I've been stopping at nearly every cemetery and communal water outlet I come upon  to douse my head and soak my shirt.   I was fortunate to find a faucet in a park in Capvern while I waited for the caravan and ate my lunch.  I had enough privacy to soak my neckerchief and plop it on my back.  I'd remove it after a couple a minutes and soak it again.  It took nearly half an hour before the neckerchief wasn't scorchingly hot when I removed it to resoak it.

It took no effort to find the Départ in the moderate-sized Lannemezan.  There were color-coded signs for all the different groups that are part of The Tour entourage directing them to where to go.


The Départ was in the small town center.  Fencing was already set up to keep cars out.  A stage had been set up for a band that would be performing that evening, though it wasn't part of The Tour set up.  Non of that had arrived as it was still being disassembled in Pau, where the peloton had just left.  I just followed the course markers for a mile and then headed due west to Saint Gaudens and then north to Muret for the next stage start sixty miles away.  The terrain was table flat.

Saint Gaudens is a genuine city that has served as a Ville Étape many times and had bars aplenty.  I zoomed in on an outdoor cafe that had televisions inside and out.  Inside was actually cooler on this sweltering day.  It was so not that a woman brought her dog in for a bowl of water.


I arrived two hours before the finish in time to see the breakaway group of seven cresting the Col d'Aspin five minutes ahead of the peloton.  The half hour climb up the beastly Tourmalet followed.  There was no aggression among the contenders, as the finish remained twenty-five miles from its summit up a measly Category Three.  Quintana and Contador and the other threats to Froome were conserving their energy for the next day's summit finish up the Beyond Category Plateau de Beille.  Today was a semi-recovery day after yesterday's hard effort.  If Frooome showed any weakness they could capitalize better tomorrow than today.
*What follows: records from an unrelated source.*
(** * devia-orm: statement builder, metadata registry and record accessor

    A shallow embedding of the TypeScript sources
      - core/QueryBuilder.ts      (module [QueryBuilder])
      - utils/MetadataStorage.ts  (module [MetadataStorage])
      - decorators/column.ts, decorators/table.ts (module [Decorators])
      - core/Database.ts          (module [Database])
      - core/Model.ts             (module [Model])
    followed by the properties proved about them. *)

From Stdlib Require Import String Ascii List ZArith Bool Lia.
From Stdlib Require Import Numbers.DecimalString Sorting.Permutation.
Import ListNotations.
Set Warnings "-register-all".
Open Scope list_scope.
Open Scope string_scope.

(* ================================================================== *)
(** ** JavaScript values and the string primitives the sources call *)
(* ================================================================== *)

Module JS.

(** Runtime values.  [JNumber] carries the integer-valued numbers
    (identifiers, limits, offsets, counters); a plain object is the list
    of its own enumerable properties in the order [Object.keys]
    enumerates them. *)
Inductive JSValue : Type :=
| JUndefined
| JNull
| JBool (b : bool)
| JNumber (n : Z)
| JString (s : string)
| JArray (xs : list JSValue)
| JObject (props : list (string * JSValue)).

Definition Object := list (string * JSValue).

(** Exceptions: [new Error(message)] and the engine's [TypeError]. *)
Inductive Exception : Type :=
| Error (message : string)
| TypeError (message : string).

Inductive Result (A : Type) : Type :=
| Ok (a : A)
| Throw (e : Exception).
Arguments Ok {A} a.
Arguments Throw {A} e.

(** [v !== undefined] *)
Definition defined (v : JSValue) : bool :=
  match v with JUndefined => false | _ => true end.

(** [v === null || v === undefined] *)
Definition nullish (v : JSValue) : bool :=
  match v with JUndefined | JNull => true | _ => false end.

(** Property read [o.k] on a plain object: the first own property named
    [k], [undefined] when there is none. *)
Fixpoint lookup (k : string) (props : Object) : JSValue :=
  match props with
  | [] => JUndefined
  | (k', v) :: rest => if String.eqb k k' then v else lookup k rest
  end.

(** Property read on an arbitrary non-nullish value; the primitives and
    arrays have none of the properties the sources probe for. *)
Definition getProp (v : JSValue) (k : string) : JSValue :=
  match v with
  | JObject props => lookup k props
  | _ => JUndefined
  end.

Definition keys (o : Object) : list string := map fst o.
Definition values (o : Object) : list JSValue := map snd o.

(** [Array.prototype.join] on an array of strings. *)
Definition join (sep : string) (parts : list string) : string :=
  String.concat sep parts.

(** Decimal rendering of a number ([String(n)] for |n| < 10^21). *)
Definition numberToString (n : Z) : string :=
  NilZero.string_of_int (Z.to_int n).

(** [String(v)]. Array elements that are [null] or [undefined] render as
    the empty string, a plain object as ["[object Object]"]. *)
Fixpoint toString (v : JSValue) : string :=
  match v with
  | JUndefined => "undefined"
  | JNull => "null"
  | JBool true => "true"
  | JBool false => "false"
  | JNumber n => numberToString n
  | JString s => s
  | JArray xs =>
      join ","
        (map (fun x => match x with
                       | JUndefined | JNull => ""
                       | _ => toString x
                       end) xs)
  | JObject _ => "[object Object]"
  end.

(** [s.replace(/'/g, "''")] *)
Fixpoint replaceQuotes (s : string) : string :=
  match s with
  | EmptyString => EmptyString
  | String c rest =>
      if Ascii.eqb c "'"%char
      then String "'" (String "'" (replaceQuotes rest))
      else String c (replaceQuotes rest)
  end.

Definition lowerChar (c : ascii) : ascii :=
  let n := nat_of_ascii c in
  if (65 <=? n)%nat && (n <=? 90)%nat then ascii_of_nat (n + 32) else c.

Definition upperChar (c : ascii) : ascii :=
  let n := nat_of_ascii c in
  if (97 <=? n)%nat && (n <=? 122)%nat then ascii_of_nat (n - 32) else c.

Fixpoint mapChars (f : ascii -> ascii) (s : string) : string :=
  match s with
  | EmptyString => EmptyString
  | String c rest => String (f c) (mapChars f rest)
  end.

(** [s.toLowerCase()] and [s.toUpperCase()] on the ASCII letters. *)
Definition toLowerCase (s : string) : string := mapChars lowerChar s.
Definition toUpperCase (s : string) : string := mapChars upperChar s.

Definition isSpace (c : ascii) : bool :=
  let n := nat_of_ascii c in
  (n =? 32)%nat || ((9 <=? n)%nat && (n <=? 13)%nat).

Fixpoint trimStart (s : string) : string :=
  match s with
  | EmptyString => EmptyString
  | String c rest => if isSpace c then trimStart rest else s
  end.

Fixpoint reverse (s : string) : string :=
  match s with
  | EmptyString => EmptyString
  | String c rest => reverse rest ++ String c EmptyString
  end.

(** [s.trim()], white space being the ASCII blanks. *)
Definition trim (s : string) : string :=
  reverse (trimStart (reverse (trimStart s))).

(** [s.startsWith(p)] *)
Definition startsWith (s p : string) : bool := String.prefix p s.

(** A JavaScript [Map] with string keys: entries in insertion order;
    [set] on a key that is present replaces the value in place, on a new
    key it appends. *)
Section JSMap.
Context {V : Type}.

Definition Map : Type := list (string * V).

Fixpoint Map_get (k : string) (m : Map) : option V :=
  match m with
  | [] => None
  | (k', v) :: rest => if String.eqb k k' then Some v else Map_get k rest
  end.

Definition Map_has (k : string) (m : Map) : bool :=
  match Map_get k m with Some _ => true | None => false end.
(** * X-Ray: decision observability — SDK client and funnel reconstruction

    A shallow embedding of [sdk/client.py] (context tracker, candidate
    summarizer, event batcher) and of [backend/app/routes.py] (ingest and
    funnel reconstruction), with the properties of the specification stated
    over it.

    Python values are embedded as the inductive [pyval]; a Python [float]
    is a binary64 number and is embedded as Rocq's primitive [float]. *)

From Stdlib Require Import ZArith List Bool Ascii String DecimalString Lia.
From Stdlib Require Import PrimFloat SpecFloat FloatOps.
From stdpp Require Import gmap strings list.

Set Warnings "-register-all,-inexact-float".
Local Open Scope string_scope.

(** ** Python values *)

Module Py.

(** A raised exception: its class name, [str(e)], and whether it is an
    instance of [Exception] (KeyboardInterrupt and SystemExit derive from
    [BaseException] only, and [except Exception] lets them pass). *)
Record exn := mk_exn {
  exn_class : string;
  exn_str : string;
  is_Exception : bool
}.

Inductive result (A : Type) : Type :=
| Ok (a : A)
| Raise (e : exn).
Arguments Ok {A} a.
Arguments Raise {A} e.

Definition bind {A B} (r : result A) (k : A -> result B) : result B :=
  match r with
  | Ok a => k a
  | Raise e => Raise e
  end.

Declare Scope py_scope.
Notation "x <- c1 ;; c2" := (bind c1 (fun x => c2))
  (at level 100, c1 at next level, right associativity) : py_scope.
Delimit Scope py_scope with py.
Lemma class_without_methods_sample :
  sourceFileText (sampleCreateSourceFile [] sampleText) (str "Base") sampleBase
  = importsText ++ nl ++
    interfaceDeclarationText (str "Base" ++ str "Like") [] ++ nl ++
    classDeclarationText (str "Base" ++ str "Guard") (str "Base" ++ str "Like") [].
Proof.
  apply (@class_without_methods (sampleCreateSourceFile [] sampleText) (str "Base")
           sampleBase).
  intros member [].
Defined.

Lemma join_app (sep : text) (l1 l2 : list text) :
  l1 <> [] -> l2 <> [] ->
  join sep (l1 ++ l2) = join sep l1 ++ sep ++ join sep l2.
Proof.
  intros H1 H2. induction l1 as [|x l1 IH]; [contradiction|].
  destruct l1 as [|y l1].
  - simpl. destruct l2; [contradiction | reflexivity].
  - change (join sep ((x :: y :: l1) ++ l2))
      with (x ++ sep ++ join sep ((y :: l1) ++ l2)).
    rewrite IH by discriminate.
    change (join sep (x :: y :: l1)) with (x ++ sep ++ join sep (y :: l1)).
    rewrite <- !app_assoc. reflexivity.
Qed.

(** X11.  Both generated lists are built method by method: for two
    non-empty runs of methods, the interface members and the guard
    methods of the runs put together are those of the first run, a line
    break, and those of the second; no separator follows the last entry
    or precedes the first. *)
Theorem generated_lists_compose (first second : list MethodDeclarationMetadata)
    (sourceRef indent : text) :
  first <> [] -> second <> [] ->
  generateClassInterfaceMethods (first ++ second) indent
  = generateClassInterfaceMethods first indent ++ nl ++
    generateClassInterfaceMethods second indent /\
  generateClassGuardMethodList (first ++ second) sourceRef indent
  = generateClassGuardMethodList first sourceRef indent ++ nl ++
    generateClassGuardMethodList second sourceRef indent.
Proof.
  intros H1 H2.
  unfold generateClassInterfaceMethods, generateClassGuardMethodList.
  rewrite !map_app.
  split; apply join_app; intros E; apply map_eq_nil in E; contradiction.
Qed.
(** * The browser-session client of docs/referencia, embedded in Rocq

    The development follows the Python sources file by file:
    - [instagram_web_api.py]: the class [InstagramWebAPI] (cookie jar, CSRF
      refresh, the retrying request helpers, session restore, the read and
      write operations and the upload pipeline);
    - [followers_manager.py] and [bot.py]: the two gated actions
      [follow_user] and [like_post].

    Python objects are mutable and every call can raise.  A method of the
    client is therefore a function of the state monad [M] below: it takes the
    [World] (the client object together with the process around it), returns
    either a value or a raised exception, and the world as the call left it.
    Whatever lies outside the program (the answers of [requests], the clock,
    the random generator, the external tools) is an oracle of the
    environment [Env]. *)

From Stdlib Require Import ZArith QArith Qround Qabs String Ascii List Bool Lia.
From Stdlib Require Import Decimal DecimalString DecimalZ.
From Stdlib.Strings Require Import Byte.
From stdpp Require Import gmap strings list.

Set Warnings "-register-all".
Open Scope Z_scope.

(** ** Python values *)

(** What [r.json()] and [json.load] return, and what the dynamically typed
    fields of the client hold.  [JNull] is Python's [None]. *)
Inductive json : Type :=
| JNull
| JBool (b : bool)
| JNum (n : Z)
| JFloat (q : Q)
| JStr (s : string)
| JList (l : list json)
| JObj (kv : list (string * json)).

(** Truth value of an object, as [if x:] and [not x] see it. *)
Definition truthy (v : json) : bool :=
  match v with
  | JNull => false
  | JBool b => b
  | JNum n => negb (n =? 0)
  | JFloat q => negb (Qeq_bool q 0)
  | JStr s => negb (String.eqb s "")
  | JList l => match l with [] => false | _ => true end
  | JObj kv => match kv with [] => false | _ => true end
  end.

(** [v == "s"] for a string literal. *)
Definition str_eq (v : json) (s : string) : bool :=
  match v with
  | JStr t => String.eqb t s
  | _ => false
  end.

Fixpoint dict_get (kv : list (string * json)) (k : string) : option json :=
  match kv with
  | [] => None
  | (k', v) :: rest => if String.eqb k' k then Some v else dict_get rest k
  end.
(** * OpenFlow reference switch: flow matching, header extraction, action
      execution, checksum fix-up, packet buffering and control dispatch.

    The development embeds the two datapaths of the repository side by side,
    one module per source file and datapath:
    - the in-kernel datapath: [Kernel_flow] and [Kernel_extract]
      ([datapath/flow.c]), [Kernel_actions], [Kernel_buffers],
      [Kernel_control] and [Kernel_dp] ([datapath/forward.c],
      [datapath/table-hash.c]);
    - the user-space switch: [Switch_flow] ([switch/switch-flow.c]),
      [Lib_flow] ([lib/flow.c]), [Switch_actions], [Switch_buffers],
      [Switch_dp] and [Switch_control] ([switch/datapath.c],
      [switch/chain.c]).
    The definitions come first, the properties after them.

    Conventions.  A C integer of width [w] is a [Z] in [[0, 2^w)]; wrap-around
    is written out with [u8], [u16], [u32].  A field kept in network byte
    order is represented by the number it denotes on the wire, so [ntohs],
    [htons], [ntohl] and [htonl] are the identity on the model; where the C
    code works on the raw machine word instead, the model says so with
    [raw16] and [raw32].  A C truth value is a [bool]. *)

From Stdlib Require Import ZArith List Bool Lia.
From stdpp Require Import base list numbers.
Import ListNotations.
Local Open Scope Z_scope.

(** ** Machine integers *)

Definition u8  (x : Z) : Z := x mod 2^8.
Definition u16 (x : Z) : Z := x mod 2^16.
Definition u32 (x : Z) : Z := x mod 2^32.

(** [~x] at width 16 and 32. *)
Definition not16 (x : Z) : Z := Z.lxor (u16 x) 0xffff.
Definition not32 (x : Z) : Z := Z.lxor (u32 x) 0xffffffff.
(** The round of the tournament with its current number. *)
Definition current_round_of (tournament_id : Z) (round_number : Z)
  : M (option Round.t) :=
  rows <- select_rounds (fun r =>
            (Round.tournament_id r =? tournament_id)
            && (Round.round_number r =? round_number)) ;;
  scalar_one_or_none rows.

(** The commit of an address in a round. *)
Definition commit_of (round_id : Z) (addr : string) : M (option RoundCommit.t) :=
  rows <- select_commits (fun c =>
            (RoundCommit.round_id c =? round_id)
            && String.eqb (RoundCommit.agent_address c) addr) ;;
  scalar_one_or_none rows.

(** [now] is the reading compared with the deadline, [committed_at] the
    one stored with the row.  The answer is the round number. *)
Definition submit_commit (now committed_at : Z) (tournament_id : Z)
           (req : CommitRequest) (agent : Agent.t) : M Z :=
  when (negb (CommitRequest_valid req)) (raise (HTTPException 422)) ;;
  tournament <- get_tournament tournament_id ;;
  match tournament with
  | None => raise (HTTPException 404)
  | Some tournament =>
      when (negb (TournamentState_eqb (Tournament.state tournament) COMMIT))
           (raise (HTTPException 400)) ;;
      rows <- select_entries (fun e =>
                (TournamentEntry.tournament_id e =? tournament_id)
                && String.eqb (TournamentEntry.agent_address e) (Agent.wallet_address agent)
                && TournamentEntry.is_alive e) ;;
      entry <- scalar_one_or_none rows ;;
      when (negb (is_some entry)) (raise (HTTPException 403)) ;;
      when (match Tournament.phase_deadline tournament with
            | Some deadline => deadline <? now
            | None => false
            end)
           (raise (HTTPException 400)) ;;
      current_round <- current_round_of tournament_id (Tournament.current_round tournament) ;;
      match current_round with
      | None => raise (HTTPException 500)
      | Some current_round =>
          existing <- commit_of (Round.id current_round) (Agent.wallet_address agent) ;;
          when (is_some existing) (raise (HTTPException 409)) ;;
          add_commit (fun id =>
            RoundCommit.mk id (Round.id current_round) (Agent.wallet_address agent)
                           (req_commit_hash req) None None false false None
                           committed_at None) ;;
          ret (Tournament.current_round tournament)
      end
  end.
(** C7. With the model loaded, a non-empty submission and a detector
    that returns, the batch handler answers 200 with the fresh batch
    identifier, [processed_images] equal to the number of entries with
    a non-empty filename, and one result per such entry in submission
    order, each reporting its file under the identifier built from the
    entry's position; the detector is called once per such entry, in
    order, always with threshold 0.25, whatever the form carries. *)
Theorem batch_processes_in_order (req : Request) (w : World) :
  model_loaded w = true ->
  files_images req <> [] ->
  detector_reliable E ->
  let files := files_images req in
  let batch_id := uuid4 E (uuid_count w) in
  let out := batch_detect E req w in
  exists r,
    fst out = {| status := 200; body := BatchBody r |}
    /\ br_success r = true
    /\ br_batch_id r = batch_id
    /\ br_processed_images r = length (named files)
    /\ map be_filename (br_results r) = map filename (named files)
    /\ Forall2 (entry_reports E batch_id) (br_results r) (named_from 0 files)
    /\ predict_log (snd out)
       = (predict_log w
          ++ map (fun p => batch_call batch_id (fst p)) (named_from 0 files))%list
    /\ Forall (fun a => conf_threshold a = (1 # 4)%Q)
         (map (fun p => batch_call batch_id (fst p)) (named_from 0 files)).
Proof.
  intros Hm Hne Hrel. cbv zeta.
  rewrite (batch_detect_run _ _ Hm Hne). cbv zeta.
  destruct (batch_loop_reliable (uuid4 E (uuid_count w)) Hrel
              (files_images req) 0 [] (bump_uuid w))
    as (entries & w' & Hrun & Hent & Hlog & _).
  rewrite Hrun. cbn [app fst snd bump_clock predict_log].
  cbn [bump_uuid predict_log] in Hlog.
  eexists. split; [reflexivity |].
  cbn [br_success br_batch_id br_processed_images br_results].
  assert (Hnames :
    map be_filename entries = map filename (named (files_images req))).
  { rewrite <- (named_from_files (files_images req) 0), map_map.
    clear -Hent. induction Hent as [| e p es ps (Hf & _) _ IH]; [reflexivity |].
    cbn. rewrite Hf, IH. reflexivity. }
  repeat split.
  - rewrite <- (length_map filename (named _)), <- Hnames, length_map.
    reflexivity.
  - exact Hnames.
  - exact Hent.
  - exact Hlog.
  - apply Forall_forall. intros a Ha.
    apply list_elem_of_In, in_map_iff in Ha.
    destruct Ha as (p & <- & _). reflexivity.
Qed.

(** C10. When every submitted entry has an empty filename: an empty
    list is answered 400 "No image files provided"; a non-empty one is
    answered 200 with success true, [processed_images] 0 and no
    results, and neither the file system nor the detector is touched. *)
Theorem batch_all_empty_filenames (req : Request) (w : World) :
  model_loaded w = true ->
  Forall (fun file => filename file = "") (files_images req) ->
  let out := batch_detect E req w in
  (files_images req = [] ->
   out = (error_response 400 "No image files provided", w))
  /\ (files_images req <> [] ->
      fst out
      = {| status := 200;
           body := BatchBody
             {| br_success := true;
                br_batch_id := uuid4 E (uuid_count w);
                br_processed_images := 0;
                br_results := [];
                br_timestamp := now E (clock_count w) |} |}
      /\ fs (snd out) = fs w
      /\ predict_log (snd out) = predict_log w).
Proof.
  intros Hm Hall. cbv zeta. split.
  - intros Hnil.
    unfold batch_detect, run_handler, batch_detect_body, bind, gets.
    rewrite Hm, Hnil. reflexivity.
  - intros Hne. rewrite (batch_detect_run _ _ Hm Hne). cbv zeta.
    rewrite (batch_loop_all_skipped _ _ Hall). cbn. repeat split.
Qed.

End BatchFacts.

Lemma toy_detector_reliable : detector_reliable toy_env.
Proof. intros a f. unfold toy_env, toy_predict. cbn. eauto. Qed.

(** Two images around an entry with an empty filename. *)
Lemma batch_processes_in_order_witness :
  let out :=
    batch_detect toy_env
      (batch_request [image "a.jpg" "AZ"; image "" ""; image "b.png" "zzzzzzz"]
                     (Some "0.9"))
      fresh_world in
  exists r,
    fst out = {| status := 200; body := BatchBody r |}
    /\ br_processed_images r = 2
    /\ map be_filename (br_results r) = ["a.jpg"; "b.png"]
    /\ map conf_threshold (predict_log (snd out)) = [(1 # 4)%Q; (1 # 4)%Q].
Proof.
  cbv zeta.
  destruct (batch_processes_in_order toy_env
    (batch_request [image "a.jpg" "AZ"; image "" ""; image "b.png" "zzzzzzz"]
                   (Some "0.9"))
    fresh_world eq_refl ltac:(discriminate) toy_detector_reliable)
    as (r & Hresp & _ & _ & Hn & Hnames & _ & Hlog & _).
  exists r. split; [exact Hresp |]. split; [exact Hn |].
  split; [exact Hnames |]. rewrite Hlog. reflexivity.
Defined.

Lemma batch_all_empty_filenames_witness :
  let out :=
    batch_detect toy_env (batch_request [image "" ""; image "" "x"] None)
      fresh_world in
  status (fst out) = 200
  /\ fs (snd out) = fs fresh_world
  /\ predict_log (snd out) = [].
Proof.
  cbv zeta.
  destruct (batch_all_empty_filenames toy_env
    (batch_request [image "" ""; image "" "x"] None) fresh_world eq_refl
    ltac:(repeat constructor)) as [_ H].
  destruct (H ltac:(discriminate)) as (Hresp & Hfs & Hlog).
  rewrite Hresp. repeat split; assumption.
Defined.

(** * Further properties of the code *)

(** ** Rounding to hundredths *)

Section RoundingMore.
Local Open Scope Q_scope.

Lemma round_half_even_comp (x y : Q) :
  x == y -> round_half_even x = round_half_even y.
Proof.
  intros Hxy. unfold round_half_even.
  rewrite (Qfloor_comp _ _ Hxy).
  assert (Hc : (x - inject_Z (Qfloor y) ?= 1 # 2)
               = (y - inject_Z (Qfloor y) ?= 1 # 2))
    by (apply Qcompare_comp; [rewrite Hxy |]; reflexivity).
  rewrite Hc. reflexivity.
Qed.


Lemma round_half_even_mono (x y : Q) :
  x <= y -> (round_half_even x <= round_half_even y)%Z.
Proof.
  intros Hxy.
  destruct (Z_le_gt_dec (round_half_even x) (round_half_even y))
    as [Hle | Hgt]; [exact Hle | exfalso].
  destruct (round_half_even_bounds x) as [Hxl _].
  destruct (round_half_even_bounds y) as [_ Hyh].
  assert (Hz : inject_Z (round_half_even y + 1) <= inject_Z (round_half_even x))
    by (rewrite <- Zle_Qle; lia).
  rewrite inject_Z_plus in Hz. change (inject_Z 1) with 1 in Hz.
  assert (Heq : x == y) by lra.
  pose proof (round_half_even_comp _ _ Heq). lia.
Qed.


Lemma round2_mono (x y : Q) : x <= y -> round2 x <= round2 y.
Proof.
  intros Hxy. rewrite !round2_value.
  assert (Hs : x * 100 <= y * 100) by lra.
  pose proof (round_half_even_mono _ _ Hs) as Hz.
  rewrite Zle_Qle in Hz. revert Hz.
  generalize (inject_Z (round_half_even (x * 100)))
             (inject_Z (round_half_even (y * 100))).
  intros a b Hab. assert (E : / 100 == 1 # 100) by reflexivity.
  unfold Qdiv. rewrite E. lra.
Qed.


Lemma Qsum_between (lo hi : Q) (l : list Q) :
  Forall (fun c => lo <= c <= hi) l ->
  lo * inject_Z (Z.of_nat (length l)) <= Qsum l
  /\ Qsum l <= hi * inject_Z (Z.of_nat (length l)).
Proof.
  induction 1 as [| c l [Hlo Hhi] _ [IHlo IHhi]].
  - unfold Qsum. cbn [length foldr].
    change (inject_Z (Z.of_nat 0)) with 0. split; lra.
  - unfold Qsum. cbn [length foldr]. fold (Qsum l).
    rewrite Nat2Z.inj_succ. unfold Z.succ. rewrite inject_Z_plus.
    change (inject_Z 1) with 1.
    revert IHlo IHhi. generalize (inject_Z (Z.of_nat (length l))) (Qsum l).
    intros n t IHlo IHhi. split; lra.
Qed.

Lemma np_mean_between (lo hi : Q) (l : list Q) :
  l <> [] ->
  Forall (fun c => lo <= c <= hi) l ->
  lo <= np_mean l <= hi.
Proof.
  intros Hne Hall. destruct (Qsum_between lo hi l Hall) as [Hlo Hhi].
  assert (Hpos : 0 < inject_Z (Z.of_nat (length l))).
  { change 0 with (inject_Z 0). rewrite <- Zlt_Qlt.
    destruct l; [congruence | cbn [length]; lia]. }
  unfold np_mean. split.
  - apply Qle_shift_div_l; assumption.
  - apply Qle_shift_div_r; assumption.
Qed.

End RoundingMore.

(** ** More on the result normaliser *)

Section NormalizerMore.

Lemma report_cases (results : list Result) :
  (detected_boxes results = None
   /\ process_detection_results results = no_plastic_report)
  \/ (exists bxs, detected_boxes results = Some bxs
      /\ boxes_len bxs <> 0
      /\ process_detection_results results
         = {| detections := boxes_len bxs;
              confidence := round2 (mean_or_zero (numpy_or_empty (conf bxs)));
              plastic_types :=
                list_set (replicate (length (numpy_or_empty (cls bxs)))
                                    "plastic");
              bounding_boxes :=
                imap (make_box (numpy_or_empty (conf bxs))
                        (replicate (length (numpy_or_empty (cls bxs)))
                                   "plastic"))
                     (numpy_or_empty (xyxy bxs));
              environmental_impact :=
                {| severity := severity_of (boxes_len bxs);
                   recommendation :=
                     recommendations (severity_of (boxes_len bxs)) |} |}).
Proof.
  destruct (detected_boxes results) as [bxs |] eqn:Hd.
  - right. exists bxs. split; [reflexivity |].
    split; [exact (detected_boxes_nonempty _ _ Hd) |].
    rewrite (process_detected _ _ Hd). cbv zeta. rewrite mean_guard.
    reflexivity.
  - left. split; [reflexivity | exact (process_no_detections _ Hd)].
Qed.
They all still rode hard, but within their limits on the forty-minute climb up the Tourmalet.  The Yellow Jersey group had been whittled down to fifteen, including the top ten overall.  Other than the breakaway group, everyone else was strung out down the mountain.  Nibali was looked stronger today after yesterday's disastrous effort, showing his face up near the front with Froome.  He may have been inspired by his team director Alexander Vinokourov, a man who gave him a million euro bonus for winning The Tour last year, but was disenchanted with him ovef yesterday's poor showing and now said Jakob Fulsang was the team leader, even though he was two minutes behind Nibali in thirteenth place.  Fulsang wasn't inspired and finished nine minutes behind Nobali dropping to eighteenth.  Nibali waned on the final climb and lost another minute and fell from tenth to eleventh.

It was a day for others to reap some glory.  Contador's teammate, Rafal Majka of Poland, who won two stages last year and the Polka Dot Jersey,  was in the breakaway group and sped away a mile from the summit of the Tourmalet and held everyone off to take the victory.  Cannondale-Garmin's Dan Martin was the lone rider with enough energy to chase after him, taking second, his second of The Race, showing his team may have some say in The Race despite Talansky not having the form to be a factor.

I rode until 9:30 closing in to within ten miles of Muret where Lance Armstrong will be joing the One Day Ahead of the Tour group that I rode with on the Stage Two out of Utrecht.  If they don't leave too early to beat the heat I ought to be able to ride along with them again.  Even in the evening hours the shade of the plain trees was welcome.